David Mourão-Ferreira chamou à obra “um prazer para os olhos” e improvisou sobre o tema perante o sorriso de Amália”: “Isto é o livro dos sorrisos de Amália”, afirmou. Foi-se entusiasmando: “Podia-se fazer um estudo sobre o sosrriso de Amália, sobre o que o sorriso de Amália exprime, simultaneamente do que em nós há de sorridente e de triste”. David Mourão-Ferreira foi mais longe: “Mesmo por debaixo do não-sorriso de Amália, descobrimoes sempre o sorriso que tem sido um dos grandes segredos do mito que á Amália, do milagre que é Amália”. Amália, a seu lado, sorriu.
Quando o escritor e actual director do serviço de bibliotecas itinerantes e fixas da Gulbenkian se referiu à fadista como “um heterónimo de Portugal, mais, O Heterónimo de Portugal, Portugal no feminino”, Amália não resistiu e respondeu: “Bem feito!”. Aliás, ao longo da tarde, Amália teve sempre o comentário certo e bem-humorado, corrosivo mesmo, com que a cada instante conseguiu romper o amplexo asfixiante da solenidade característico desta espécie de homenagens.

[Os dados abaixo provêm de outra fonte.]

(** * A shallow embedding of the Azul game model (core/azul_model.py)

    The development follows the Python source class by class:
    [TileDisplay], [AgentState] and [AzulState] are records, the methods
    that mutate [self] are computations in a small state-and-exception
    monad (the state is the object being mutated; it survives a raised
    exception, as a Python object mutated in place does), dictionaries
    keyed by tile colour are [gmap]s, Python lists are lists read with
    [!!!] and written with [<[ i := x ]>].

    Python integers are [Z].  The numpy grids hold only the floats 0.0 and
    1.0, which are added and compared exactly; they are [Z] here. *)

From stdpp Require Import base numbers list option countable gmap.

Open Scope Z_scope.

(** ** Exceptions and the state-and-exception monad *)

Inductive exn := AssertionError | IndexError | KeyError | ValueError.

#[global] Instance exn_eq_dec : EqDecision exn.
Proof. solve_decision. Defined.

(** Result of a computation that has no object to mutate. *)
Inductive result (A : Type) :=
  | Ok (a : A)
  | Raise (e : exn).
Arguments Ok {A} a.
Arguments Raise {A} e.

(** Result of a method call on an object of type [S]: a value and the
    object after the call, or an exception and the object as the
    exception left it. *)
Inductive outcome (S A : Type) :=
  | Done (a : A) (s : S)
  | Raised (e : exn) (s : S).
Arguments Done {S A} a s.
Arguments Raised {S A} e s.

Definition M (S A : Type) : Type := S → outcome S A.

#[global] Instance M_ret {S} : MRet (M S) := λ A a s, Done a s.
#[global] Instance M_bind {S} : MBind (M S) := λ A B f m s,
  match m s with
  | Done a s' => f a s'
  | Raised e s' => Raised e s'
  end.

Na altura em que Vítor Pavão dos Santos referiu que “em Portugalo sabe-se muito pouco de Amália”, Amália, a desconhecida, limitou-se a comentar: “Só querem saber quando é que me retiro”.

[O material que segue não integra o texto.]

(** When the answer of the gateway has no form with an action (the key
    is turned down), both searches end in [IndexError] after that single
    exchange: no page and no concept is requested. *)
Theorem search_without_ticket (self : searchUMLS.t) (w : World) (r : Response) (s : St)
  (doc : lxml.node) :
  serve (server w) (tgt_request (searchUMLS.auth self)) = (Ok r, s) ->
  fromstring (text r) = Ok doc ->
  (forall a, ~ lxml.form_action doc a) ->
  (forall fuel search_str vocab id_type n as_df,
     search_term fuel self search_str vocab id_type n as_df w
     = Some (Raise IndexError, after w (tgt_request (searchUMLS.auth self)) (Ok r) s)) /\
  (forall cui cui_lst as_df,
     fst (search_cui self (cui :: cui_lst) as_df w) = Raise IndexError /\
     trace (snd (search_cui self (cui :: cui_lst) as_df w))
     = trace w ++ [(tgt_request (searchUMLS.auth self), Ok r)]).
Proof.
  intros E P X.
  assert (Q : lxml.xpath_form_action doc = []).
  { destruct (lxml.xpath_form_action doc) as [|a l] eqn:Q; [reflexivity|].
    exfalso. apply (X a), xpath_form_action_In. rewrite Q. now left. }
  assert (G : forall w0 : World, server w0 = server w ->
            get_tgt (searchUMLS.auth self) w0
            = (Raise IndexError, after w0 (tgt_request (searchUMLS.auth self)) (Ok r) s)).
  { intros w0 Hs. rewrite get_tgt_run. cbv zeta. fold (tgt_request (searchUMLS.auth self)).
    rewrite Hs, E. cbn [fst snd rbind]. rewrite P. cbn [rbind]. rewrite Q. reflexivity. }
  split.
  - intros. unfold search_term. now rewrite (G w eq_refl).
  - intros cui cui_lst as_df.
    set (wp := {| server := server w; trace := trace w; stdout := stdout w ++ [cui] |}).
    assert (R : search_cui self (cui :: cui_lst) as_df w
                = (Raise IndexError, after wp (tgt_request (searchUMLS.auth self)) (Ok r) s)).
    { unfold search_cui. unfold bind at 1. rewrite search_cui_loop_cons.
      rewrite (@bind_run _ _ _ (print cui) _ w wp tt eq_refl).
      unfold bind at 1. rewrite (G wp eq_refl). reflexivity. }
    rewrite R. split; reflexivity.
Qed.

Por fim, Amália falou de retalhos da sua vida e do livro, da “estranha forma de vida” que continua a ser a sua, da estranheza a “tudo” o que lhe tem “acontecido” e de uma incompreensível vontade de chorar: “Sou uma pessoa estranha. Choro muito”. Quanto à fotobiografia afirmou dar-lhe “sempre vontade de a folhear”. Nela encontrou imagens que a fazem encontrar-se a si própria “aqui e ali” e de “sítios esquecidos mas que ficaram no ar”.

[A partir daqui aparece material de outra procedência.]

(** C1, as the program has it.  A history load or a branch refresh whose
    invocation fails leaves its table empty, whatever the table held; a
    status refresh whose lookup of the repository root fails leaves the
    three file tables as they were. *)
Theorem failed_refresh_outcome :
  (forall (e : Env World GitStatus) (err : str),
      let e' := snd (refresh_status run e) in
      In ([py "rev-parse"; py "--show-toplevel"], (false, err)) (calls_since e e') ->
      staged_table (panel e') = staged_table (panel e)
      /\ unstaged_table (panel e') = unstaged_table (panel e)
      /\ untracked_table (panel e') = untracked_table (panel e))
  /\ (forall (count : nat) (e : Env World GitLog) (err : str),
         let e' := snd (load_commits run count e) in
         In ([py "log"; py "-" ++ str_of_nat count;
              py "--pretty=format:%h|%an|%ar|%s"], (false, err)) (calls_since e e') ->
         log_table (panel e') = [])
  /\ (forall (e : Env World GitBranches) (err : str),
         let e' := snd (refresh_branches run e) in
         In ([py "branch"; py "-v"], (false, err)) (calls_since e e') ->
         local_branches_table (panel e') = [])
  /\ (forall (e : Env World GitBranches) (err : str),
         let e' := snd (refresh_branches run e) in
         In ([py "branch"; py "-r"], (false, err)) (calls_since e e') ->
         remote_branches_table (panel e') = []).
Proof.
  split; [|split; [|split]].
  - intros e err e' H. subst e'. rewrite refresh_status_calls in H.
    rewrite refresh_status_effect. cbn [snd set_panel panel]. unfold refreshed_status.
    destruct (run_git_command run [py "rev-parse"; py "--show-toplevel"] e)
      as [[ok root] e1].
    cbn [fst snd] in *. destruct (ok && truthy root) eqn:E.
    + exfalso. cbn [In] in H. destruct H as [H | [H | [H | []]]].
      * injection H as -> _. discriminate E.
      * injection H as H _. discriminate H.
      * injection H as H _. discriminate H.
    + now destruct (panel e).
  - intros count e err e' H. subst e'. rewrite load_commits_calls in H.
    rewrite load_commits_effect. cbn [snd set_panel panel refreshed_log log_table].
    destruct H as [H | []]. apply (f_equal snd) in H. cbn [snd] in H.
    rewrite H. reflexivity.
  - intros e err e' H. subst e'. rewrite refresh_branches_calls in H.
    rewrite refresh_branches_effect.
    cbn [snd set_panel panel refreshed_branches local_branches_table].
    destruct H as [H | [H | []]].
    + injection H as H. rewrite H. reflexivity.
    + injection H as H _. discriminate H.
  - intros e err e' H. subst e'. rewrite refresh_branches_calls in H.
    rewrite refresh_branches_effect.
    cbn [snd set_panel panel refreshed_branches remote_branches_table].
    destruct H as [H | [H | []]].
    + injection H as H _. discriminate H.
    + injection H as H. rewrite H. reflexivity.
Qed.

Diz a letra do fado “que estranha forma de vida tem este meu coração / vive dela perdida / quem lhe dará o condão / que estranha forma de vida”. Quem lhe deu este condão? Não sabe bem. Para ela “foi Deus”. Amália vê-se nas fotos, “gosta de se ver”. Tem o contentamento de “saber que não era feia” e “gosto de olhar para trás”. É difícil, isto que Amália faz – olhar o passado e sorrir.